Entering the game, the Tulsa coaches were concerned about Hawaii's humidity. Indeed, with a rainstorm approaching, it was a muggy night in Halawa.
"I'm from Louisiana, so I was OK," Johnson said. "We have a lot of humidity there. It was hot, but our guys persevered, and came through with the win."
Johnson saved his best return for last.
"I'm going to come back (to Tulsa) next year," said Johnson, when asked if he would relinquish his senior season to apply for the National Football League Draft.
The Warriors, meanwhile, were trying to find answers to a defense that held Tulsa to 95 yards in the first half, but surrendered 436 yards in the final two quarters.
"We handled their speed in the first half," associate head coach Rich Miano said. "In the third quarter, they had three momentum plays when our offense was starting to get back into the groove. We needed to make a stop, and we didn't. That's the frustrating thing."

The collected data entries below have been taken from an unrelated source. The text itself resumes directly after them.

(** The reported end of a resumed run may be that of its first process: an
    execution in which a poll notices the end of the suspended process, the run is
    approved and resumed, and only then the thread of the first process marks the run
    finished; when every thread is done the run has succeeded with exit code 0 while
    its process has failed with exit code 1. *)
Theorem stale_exit_reported :
  exists sys r q, reachable demo sys /\ forallb ended_thread (threads sys) = true /\
    dlookup "r1" (sv_runs (service sys)) = Some r /\ status r = succeeded /\ exit_code r = Some 0 /\
    process r = Some 1%nat /\ sv_procs (service sys) !! 1%nat = Some q /\ p_exit q = Some 1.
Proof.
  exists (after stale_end).
  destruct (dlookup "r1" (sv_runs (service (after stale_end)))) as [r|] eqn:E; [|vm_compute in E; discriminate E].
  destruct (sv_procs (service (after stale_end)) !! 1%nat) as [q|] eqn:P; [|vm_compute in P; discriminate P].
  exists r, q. split; [apply after_reachable|]. split; [vm_compute; reflexivity|].
  vm_compute in E. injection E as <-. vm_compute in P. injection P as <-. repeat split.
Qed.

(** A poll that comes before the thread of a finished process: the run is never counted
    as ended, and neither its memories nor its procedure are stored. *)
Definition worked_trace : dict :=
  [("final", PStr "done"); ("request", PStr "fix it");
   ("plan", PDict [("steps", PList [PDict [("tools", PList [PDict [("tool", PStr "read_file")]])]])])].

Definition finished_run : list Event := (created ++ [Traced demo_path (TJson (PDict worked_trace)); Exit 0 0])%list.
Definition remembered : Service -> Z * nat * nat :=
  fun s => (m_active (sv_metrics s), length (st_memories (sv_stores s)), length (st_procedures (sv_stores s))).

UH linebacker Corey Paredes said: "It was a weird game. It's hard to explain what happened. We came up short. The defense kicked in the first half, and then was kicked in the second half."
The Warriors' offense, meanwhile, struggled to find rhythm.
Moniz said Tulsa, switching between man schemes and a four-deep zone, defended the routes and not necessarily the receivers.
"They were on all of our routes," Moniz said. "They were cutting it. They knew our offense. They made some great plays. They were getting good pressure up front. They were jumping the lanes. I wasn't able to read them."
Right wideout Royce Pollard said Bradley and Pilares were missed.
"I felt we were a unit with them," Pollard said. "Nothing against the guys stepping in, but it's a rhythm we had. We didn't execute, and we needed to execute more. There were pieces that were missing."
In the hush of the UH locker room after the game, Salas hugged teammates. Salas departed last night for his home in Chino, Calif.
"Losing that last game is tough," Salas said. "We wanted to go out with a win, and be the team to be remembered. We didn't get it."